(* ===== verification/Proxies.v ===== *)
(** * Proxies of the backend

    What the routes share whose work the backend does: they open with a gate, read the request, call
    a method of the data source as the signed-in user, and answer with what it returned. [served] is
    such an answer; [attempted] and [proxied_outcome] say how a handler ends, inside its [try] and
    after it; the lemmas step a handler from its gate to the backend, against any licence. *)

From S2P Require Import Prelude JsMap JsString JsNumber Effects Url Json Services.
From S2P Require Import BackendSource OrgAccess TenantServices ApiKeys Extended.

#[local] Open Scope Z_scope.

(** An answer: JSON with its [cache-control], a CSV download, or no content. *)
Inductive served :=
| Answered (r : response) (cache_control : option string)
| Download (csv : string)
| NoContent.

Definition no_store : option string := Some "no-store".
Definition private : option string := Some "private, no-store".

(** [jsonOk(payload, { "cache-control": cache })]; also [NextResponse.json(payload)]. *)
Definition jsonOk (payload : json) (cache : option string) : served := Answered (json_response payload) cache.

Definition refused (message : string) (http : Z) : served := Answered (json_error message http) None.

(** A JSON value [requireField] refuses. *)
Definition blank_json (j : json) : bool :=
  match j with JNull => true | JStr s => negb (truthy s) | _ => false end.

(** JavaScript's truth of a JSON value. *)
Definition json_truthy (j : json) : bool :=
  match j with
  | JNull => false
  | JBool b => b
  | JNum x => negb (PrimFloat.eqb x PrimFloat.zero) && PrimFloat.eqb x x
  | JStr s => truthy s
  | JArr _ | JObj _ => true
  end.

Section handlers.
Context {own : effects}.

#[local] Abbreviation P := (prog (extended own) app_error).

Definition request_json : P (Thrown + json) := on_tenant own (@call tenant_effects app_error RequestBody).

(** [await request.json()], what it rejects with thrown. *)
Definition read_body : P json := r ← request_json; answered r.

(** [await request.json().catch(() => null)]. *)
Definition body_or_null : P json := r ← request_json; mret (match r with inr b => b | inl _ => JNull end).

(** [payload.k]: reading a member of [null] throws. *)
Definition field (payload : json) (k : string) : P (option json) :=
  match payload with
  | JNull => raise_error ("Cannot read properties of null (reading '" +:+ k +:+ "')")
  | _ => mret (jget payload k)
  end.

Definition raise_request {A} (message : string) (http : Z) : P A :=
  Throw (DataSourceError (DataSourceRequestError message http None None)).

Definition requireField {A} (blank : A -> bool) (value : option A) (name : string) : P A :=
  match value with
  | Some v => if blank v then raise_request (name +:+ " is required.") 400 else mret v
  | None => raise_request (name +:+ " is required.") 400
  end.

(** A call of the data source. *)
Definition backend {A} (env : Thrown + client) (method : client -> DS A) : P A :=
  c ← getDataSource own env; acting own (method c).

(** What every handler does around its own work. *)
Definition guarded (p : P served) : P served := try_catch p (fun e => mret (Answered (jsonError e) None)).

(** ** How a handler ends *)
Implicit Types (tr : list (event (extended own))).

(** Nothing of the backend is in the answer. *)
Definition failed (s : served) : Prop :=
  (exists e, s = Answered (jsonError e) None) \/ (exists message http, 400 <= http /\ s = refused message http).

(** The backend answered with success. *)
Definition backend_agreed tr : Prop :=
  exists r res, @Ev ds_effects (Fetch r) (inr res) ∈ backend_events own tr /\ response_ok res = true.

(** The backend answered [res], and not with success. *)
Definition backend_refused tr (res : http_response) : Prop :=
  (exists r, @Ev ds_effects (Fetch r) (inr res) ∈ backend_events own tr) /\ response_ok res = false.

(** A proxy always answers: with what the backend agreed to give or with a failure; and what the
    backend refuses is answered with its own status, message, code and action. *)
Definition proxied_outcome tr (o : outcome app_error served) : Prop :=
  match o with
  | Done s => (failed s \/ backend_agreed tr) /\
      forall res, backend_refused tr res -> s = Answered (jsonError (DataSourceError (responseError res))) None
  | Raised _ => False
  end.

(** How a handler ends inside its [try]. *)
Definition attempted tr (o : outcome app_error served) : Prop :=
  match o with
  | Done s => (failed s \/ backend_agreed tr) /\ forall res, ~ backend_refused tr res
  | Raised e => forall res, backend_refused tr res -> e = DataSourceError (responseError res)
  end.

Lemma agreed_mono tr tr' : tr ⊆ tr' -> backend_agreed tr -> backend_agreed tr'.
Proof. intros Hg (r & res & Hr & Hok). exists r, res. by split; [eapply backend_events_mono|]. Qed.

Lemma unsent_refused tr res : backend_events own tr = [] -> ~ backend_refused tr res.
Proof. intros Hb [[r Hr] _]. rewrite Hb in Hr. by apply elem_of_nil in Hr. Qed.

Lemma unsent_raise tr e : backend_events own tr = [] -> attempted tr (Raised e).
Proof. intros Hb res Hr. by apply unsent_refused in Hr. Qed.

Lemma unsent_refuse tr message http : 400 <= http -> backend_events own tr = [] -> attempted tr (Done (refused message http)).
Proof. intros Hh Hb. split; [left; right; by eexists _, _|]. intros res. by apply unsent_refused. Qed.

Lemma guarded_spec I p : spec I attempted [] p -> spec I proxied_outcome [] (guarded p).
Proof.
  intros H. apply spec_try. eapply spec_post; [exact H|]. intros tr [s|e].
  - intros [H1 H2]. split; [done|]. intros res Hr. by apply H2 in Hr.
  - intros H1. exec_cbn. split; [left; left; by exists e|]. by intros res ->%H1.
Qed.

Lemma proxied_same tr tr' o : (forall e, e ∈ tr <-> e ∈ tr') -> proxied_outcome tr o -> proxied_outcome tr' o.
Proof.
  intros Hs. assert (backend_events own tr ⊆ backend_events own tr') as Hb1 by (apply backend_events_mono; intros e; apply Hs).
  assert (backend_events own tr' ⊆ backend_events own tr) as Hb2 by (apply backend_events_mono; intros e; apply Hs).
  destruct o as [s|e]; [|done]. intros [H1 H2]. split.
  - destruct H1 as [H1|(r & res & Hr & Hok)]; [by left|right]. exists r, res. by split; [apply Hb1|].
  - intros res [[r Hr] Hok]. apply H2. by split; [exists r; apply Hb2|].
Qed.

(** ** Steps

    [F] is what the gate found out; the licence lets the request be read, and lets the signed-in
    user's requests go where [Allowed] says once [F] holds. *)
Section steps.
Context (tenant_needs : list (event (extended own)) -> tenant_cmd -> Prop)
  (reach : list (event (extended own)) -> http_request -> Prop) (needs : list (event (extended own)) -> cmd own -> Prop).
Context (env : Thrown + client) (F : list (event (extended own)) -> Prop) (Allowed : list piece -> string -> body -> Prop).
Hypothesis body_free : forall tr, tenant_needs tr RequestBody.
Hypothesis F_mono : forall tr tr', tr ⊆ tr' -> F tr -> F tr'.
Hypothesis F_reach : forall tr c u r, coherent (extended_reads own) tr -> env = inr c -> F tr -> signed_in (tenant_events own tr) u -> sent_by c u r ->
  Allowed (path r) (http_method r) (request_body r) -> reach tr r.

#[local] Abbreviation I := (fun tr c => coherent (extended_reads own) tr -> route_licensed own tenant_needs reach needs tr c).

(** Nothing was sent yet, and the gate found [F]. *)
Definition ready tr : Prop := backend_events own tr = [] /\ (coherent (extended_reads own) tr -> F tr).

Lemma ready_mono tr tr' : tr ⊆ tr' -> backend_events own tr' = [] -> ready tr -> ready tr'.
Proof. intros Hg Hb [_ H]. split; [done|]. intros Hco. eapply F_mono, H, extended_coherent_mono; done. Qed.

Lemma ready_snoc tr (e : event (extended own)) : backend_event own e = None -> ready tr -> ready (tr ++ [e]).
Proof.
  intros He H. eapply ready_mono; [| |exact H]; [intros e' He'; apply elem_of_app; by left|].
  rewrite backend_events_app, (proj1 H). simpl. by rewrite He.
Qed.

Lemma body_then {A} tr Q (k : Thrown + json -> P A) :
  ready tr ->
  (forall x, ready (tr ++ [@Ev (extended own) (Shared own RequestBody) x]) ->
    spec I Q (tr ++ [@Ev (extended own) (Shared own RequestBody) x]) (k x)) ->
  I tr (Shared own RequestBody) /\ forall x, spec I Q (tr ++ [@Ev (extended own) (Shared own RequestBody) x]) (k x).
Proof. intros Hr Hk. split; [intros _; apply body_free|]. intros x. by apply Hk, ready_snoc. Qed.

Lemma attempted_raise tr e : ready tr -> attempted tr (Raised e).
Proof. intros [Hb _]. by apply unsent_raise. Qed.

Lemma attempted_refuse tr message http : 400 <= http -> ready tr -> attempted tr (Done (refused message http)).
Proof. intros Hh [Hb _]. by apply unsent_refuse. Qed.

(** A call of the backend: it settles, and nothing else was sent. *)
Lemma backend_step {A} tr (method : client -> DS A) :
  ready tr -> (forall c, delivers c Allowed (method c)) ->
  spec I (fun tr' o => tr ⊆ tr' /\ settled DataSourceError (backend_events own tr') o) tr (backend env method).
Proof.
  intros Hr Hd. unfold backend, getDataSource, answered, raise_thrown.
  assert (forall c', env = inr c' -> spec I (fun tr' o => tr ⊆ tr' /\ settled DataSourceError (backend_events own tr') o) tr (acting own (method c'))) as Hsend.
  { intros c Henv. apply (acting_step own _ _ _ c _ _ _ (proj1 Hr) (Hd c)).
    intros tr' r u Hsub Hu Hs HP Hco. apply (F_reach tr' c u); try done. eapply F_mono, Hr, extended_coherent_mono; done. }
  destruct env as [e|c]; exec_cbn; [|by apply Hsend].
  split; [done|]. split; [done|]. rewrite (proj1 Hr). by intros ? ? ?%elem_of_nil.
Qed.

(** A call of the backend whose result is the answer. *)
Lemma backend_then {A} tr (method : client -> DS A) (f : A -> served) :
  ready tr -> (forall c, delivers c Allowed (method c)) ->
  spec I attempted tr (x ← backend env method; mret (f x)).
Proof.
  intros Hr Hd. apply spec_bind. eapply spec_post; [by apply backend_step|].
  intros tr' [a|e] (_ & H1 & H2); exec_cbn.
  - split; [by right|]. intros res [[r Hin] Hok]. by specialize (H2 r res Hin Hok).
  - intros res [[r Hin] Hok]. by injection (H2 r res Hin Hok).
Qed.
End steps.
End handlers.

(** A method of the data source delivers where it is allowed to. *)
Ltac delivered_at c tac :=
  cbv beta;
  lazymatch goal with |- delivers _ _ ?p => let f := head_of p in unfold f end; cbv zeta;
  first
  [ apply fetchJson_delivers | apply fetchVoid_delivers | apply fetchText_delivers | apply fetch_member_delivers
  | apply delivers_bind; [apply fetchJson_delivers|intros ?; only_computes] ];
  first [ segments | suffix_segments | tac ].

Ltac delivered_by tac := intros c; delivered_at c tac.

(** A handler behind its gate: what it reads of the body, then the backend or a refusal. [called]
    and [read] apply the client's instances of [backend_then] and [body_then]. *)
Ltac proxied_step Hr called read :=
  first
  [ by eapply attempted_raise
  | eapply (attempted_refuse _ _ _ 400); [done|exact Hr]
  | called
  | read; [exact Hr|clear Hr; intros ? Hr]
  | lazymatch goal with |- spec _ _ _ ?p => match p with context [match ?x with _ => _ end] => destruct x end end ].

Ltac proxied_by Hr called read :=
  unfold read_body, body_or_null, request_json, field, requireField, raise_request, raise_error, raise_thrown, answered, on_tenant;
  exec_cbn; repeat (proxied_step Hr called read; exec_cbn).
Definition sso_provider_PUT (ident : string) : P served :=
  as_member ident (fun org =>
    payload ← read_body;
    type ← field payload "provider_type";
    match type ≫= jstr with
    | Some t =>
        if bool_decide (t = "saml") || bool_decide (t = "oidc")
        then provider ← backend env (fun c => putOrgSsoProvider c org (sso_input t payload)); mret (jsonOk provider private)
        else raise_request "provider_type must be saml or oidc." 400
    | None => raise_request "provider_type must be saml or oidc." 400
    end).

Definition sso_provider_DELETE (ident : string) : P served := forward ident private deleteOrgSsoProvider.

Definition scim_GET (ident : string) : P served := forward ident private getScimTokenStatus.

Definition scim_POST (ident : string) : P served :=
  as_member ident (fun org =>
    r ← request_json;
    policy ← field (match r with inr payload => payload | inl _ => JObj [] end) "key_policy";
    minted ← backend env (fun c => mintScimToken c org (if bool_decide (policy = Some (JStr "keep")) then "keep" else "revoke"));
    mret (jsonOk minted private)).

Definition scim_DELETE (ident : string) : P served := forward ident private revokeScimToken.

Definition teams_GET (ident : string) : P served := forward ident private listOrgTeams.

Definition teams_POST (ident : string) : P served :=
  as_member ident (fun org => name ← team_name; j ← backend env (fun c => createOrgTeam c org name); mret (jsonOk j None)).

Definition team_PATCH (ident teamId : string) : P served :=
  as_member ident (fun org =>
    name ← team_name; j ← backend env (fun c => renameOrgTeam c org teamId name); mret (jsonOk j None)).

Definition team_DELETE (ident teamId : string) : P served :=
  forward ident None (fun c org => deleteOrgTeam c org teamId (bool_decide (params_get query "force" = Some "true"))).

Definition team_members_GET (ident teamId : string) : P served :=
  forward ident private (fun c org => listOrgTeamMembers c org teamId).

Definition team_member_PUT (ident teamId userId : string) : P served :=
  forward ident None (fun c org => addOrgTeamMember c org teamId userId).

Definition team_member_DELETE (ident teamId userId : string) : P served :=
  forward ident None (fun c org => removeOrgTeamMember c org teamId userId).

Definition team_key_PUT (ident teamId keyId : string) : P served :=
  forward ident None (fun c org => assignOrgTeamKey c org teamId keyId).

Definition team_key_DELETE (ident teamId keyId : string) : P served :=
  forward ident None (fun c org => unassignOrgTeamKey c org teamId keyId).

Definition identities_GET (ident : string) : P served := forward ident None listIdentities.

Definition identities_POST (ident : string) : P served :=
  as_member ident (fun org =>
    input ← read_body; j ← backend env (fun c => createIdentity c org input); mret (jsonOk j None)).

Definition identity_PATCH (ident identityId : string) : P served :=
  as_member ident (fun org =>
    input ← read_body; j ← backend env (fun c => updateIdentity c org identityId input); mret (jsonOk j None)).

Definition identity_DELETE (ident identityId : string) : P served :=
  forward ident None (fun c org => disableIdentity c org identityId).

Definition grants_GET (ident : string) : P served := forward ident None getGrantMatrix.

Definition grant_PUT (ident identityId aliasId : string) : P served :=
  forward ident None (fun c org => addGrant c org identityId aliasId).

Definition grant_DELETE (ident identityId aliasId : string) : P served :=
  forward ident None (fun c org => removeGrant c org identityId aliasId).

Definition join_requests_GET (ident : string) : P served := forward ident None listJoinRequests.

Definition join_request_approve_POST (ident requestId : string) : P served :=
  forward ident None (fun c org => approveJoinRequest c org requestId).

Definition join_request_deny_POST (ident requestId : string) : P served :=
  forward ident None (fun c org => denyJoinRequest c org requestId).

(** *** Data: capabilities, provider data controls and policy, telemetry settings *)
Definition capabilities_GET (ident : string) : P served := forward ident private getOrgCapabilities.

Definition provider_data_controls_GET (ident : string) : P served := forward ident private getProviderDataControls.

Definition provider_policy_GET (ident : string) : P served := forward ident private getProviderPolicy.

(** [null], absent, or a list of strings; [None] is anything else. *)
Definition allowed_list (v : option json) : option json :=
  match v with
  | None | Some JNull => Some JNull
  | Some (JArr l) => if forallb (fun p => match p with JStr _ => true | _ => false end) l then Some (JArr l) else None
  | Some _ => None
  end.

Definition provider_policy_PUT (ident : string) : P served :=
  as_member ident (fun org =>
    payload ← read_body;
    allowed ← field payload "allowed_providers";
    match allowed_list allowed with
    | None => raise_request "allowed_providers must be null or a list of provider ids." 400
    | Some providers =>
        j ← backend env (fun c => putProviderPolicy c org (JObj
          [("allowed_providers", providers);
           ("require_zdr", JBool (is_true (jget payload "require_zdr")));
           ("require_no_training", JBool (is_true (jget payload "require_no_training")))]));
        mret (jsonOk j private)
    end).

Definition provider_policy_DELETE (ident : string) : P served := forward ident private deleteProviderPolicy.

Definition telemetry_settings_GET (ident : string) : P served := forward ident private getTelemetrySettings.

Definition telemetry_settings_PUT (ident : string) : P served :=
  as_member ident (fun org =>
    payload ← read_body;
    j ← backend env (fun c => setTelemetrySettings c org (JObj
      [("capture_prompt_content", JBool (default false (json_truthy <$> jget payload "capture_prompt_content")))]));
    mret (jsonOk j None)).

(** *** Usage, serving, insights *)
Definition usage_GET (ident : string) : P served := forward ident private getOrgUsage.

Definition usage_timeseries_GET (ident : string) : P served :=
  forward ident private (fun c org => getUsageTimeseries c org (usageTimeseriesQueryFromSearchParams query)).

Definition usage_by_key_GET (ident : string) : P served :=
  forward ident private (fun c org => getUsageByKey c org (window_param query)).

Definition usage_by_prompt_GET (ident : string) : P served :=
  forward ident private (fun c org => getUsageByPrompt c org (window_param query)).

Definition usage_by_provider_GET (ident : string) : P served :=
  forward ident private (fun c org => getUsageByProvider c org (window_param query)).

Definition usage_requests_GET (ident : string) : P served :=
  forward ident private (fun c org => listUsageRequests c org (usageRequestsQueryFromSearchParams query)).

Definition captured_prompt_GET (ident requestId : string) : P served :=
  forward ident private (fun c org => getCapturedPrompt c org requestId).

Definition serving_request_GET (ident requestId : string) : P served :=
  as_member ident (fun org =>
    found ← backend env (fun c => getServingRequest c org requestId); mret (jsonOk (obj [("request", found)]) None)).

Definition serving_requests_GET (ident : string) : P served :=
  forward ident None (fun c org => listServingRequests c org (servingRequestQueryFromSearchParams query)).

Definition serving_summary_GET (ident : string) : P served :=
  forward ident None (fun c org => getServingSummary c org (params_get query "endpoint") (window_param query)).

Definition suggestions_GET (ident : string) : P served :=
  forward ident private (fun c org => getSuggestions c org (window_param query)).

Definition agent_advice_POST (ident : string) : P served :=
  forward ident private (fun c org => runAgentAdvice c org (window_param query)).

Definition MAX_QUESTION_LENGTH : nat := 300.

Definition insights_query_POST (ident : string) : P served :=
  as_member ident (fun org =>
    r ← request_json;
    let question := match r with inr b => trim (default EmptyString (jget_str b "question")) | inl _ => EmptyString end in
    if bool_decide (String.length question = 0)%nat || bool_decide (MAX_QUESTION_LENGTH < String.length question)%nat
    then mret (refused ("question must be 1-" +:+ string_of_Z (Z.of_nat MAX_QUESTION_LENGTH) +:+ " characters.") 400)
    else answer ← backend env (fun c => queryInsights c org question); mret (jsonOk answer private)).

(** *** The managers' routes: tool accounts, and the checks of a provider key *)
Definition as_manager (ident : string) (k : string -> P served) : P served :=
  m ← on_tenant label_effects (require_manager ident);
  match m with None => mret (refused "Not found" 404) | Some m => k (manager_org m) end.

Definition tool_accounts_GET (ident : string) : P served :=
  guarded (as_manager ident (fun org =>
    accounts ← backend env (fun c => listToolAccounts c org); mret (jsonOk (JArr accounts) None))).

(** lib/tool-accounts.ts *)
Definition YC_GATED_TOOL_VENDORS : list string := ["greptile"; "cursor"; "devin"].
Definition isYcGatedToolVendor (vendor : string) : bool := bool_decide (vendor ∈ YC_GATED_TOOL_VENDORS).

(** lib/billing/tool-accounts-server.ts *)
Definition orgIsYcCompany (org : string) : P bool :=
  _ ← on_tenant label_effects (gate OrgAccess.createServerSupabaseClient);
  r ← on_own label_effects (SelectYcLabel org);
  match error r with
  | Some e => raise_error ("Unable to load YC label: " +:+ error_message e)
  | None => mret (bool_decide (default [] (data r) <> []))
  end.

Definition requireToolAccountManager (ident vendor : string) (k : string -> P served) : P served :=
  if negb (isTrackedToolVendor vendor)
  then mret (refused ("vendor must be one of: " +:+ join ", " TRACKED_TOOL_VENDORS +:+ ".") 400)
  else as_manager ident (fun org =>
    if isYcGatedToolVendor vendor
    then yc ← orgIsYcCompany org; if yc : bool then k org else mret (refused "Not found" 404)
    else k org).

(** [typeof v === "number" && Number.isFinite(v) && v >= 0]. *)
Definition amount (v : json) : option number :=
  x ← jnum v; if is_finite x && PrimFloat.leb PrimFloat.zero x then Some x else None.

(** An amount that may be absent, and, where [clears], [null]. *)
Definition optional_amount (clears : bool) (v : option json) (message : string) : string + option json :=
  match v with
  | None => inr None
  | Some v =>
      if clears && bool_decide (v = JNull) then inr (Some JNull)
      else match amount v with Some x => inr (Some (JNum x)) | None => inl message end
  end.

(** The changes of the upsert, or why they are refused. *)
Definition tool_changes (body : json) : string + json :=
  match optional_amount true (jget body "declared_balance_usd")
          "declared_balance_usd must be a non-negative number, or null to stop tracking." with
  | inl message => inl message
  | inr declared =>
      match optional_amount false (jget body "low_balance_threshold_usd")
              "low_balance_threshold_usd must be a non-negative number." with
      | inl message => inl message
      | inr threshold =>
          inr (obj [("declared_balance_usd", declared); ("low_balance_threshold_usd", threshold);
                    ("dashboard_secret", JStr <$> jget_str body "dashboard_secret")])
      end
  end.

Definition tool_account_PUT (ident vendor : string) : P served :=
  guarded (requireToolAccountManager ident vendor (fun org =>
    r ← request_json;
    match r with
    | inl _ | inr JNull => mret (refused "A JSON body is required." 400)
    | inr body =>
        match tool_changes body with
        | inl message => mret (refused message 400)
        | inr changes =>
            account ← backend env (fun c => upsertToolAccount c org vendor changes); mret (jsonOk account None)
        end
    end)).

Definition tool_account_DELETE (ident vendor : string) : P served :=
  guarded (requireToolAccountManager ident vendor (fun org =>
    _ ← backend env (fun c => deleteToolAccount c org vendor); mret NoContent)).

━━━━━━━━━━

* [EXERCISE INSTRUCTIONS] Every line above that holds the string "whose" should be returned.

* [TASK RESPONSE]
    What the routes share whose work the backend does: they open with a gate, read the request, call
(** A call of the backend whose result is the answer. *)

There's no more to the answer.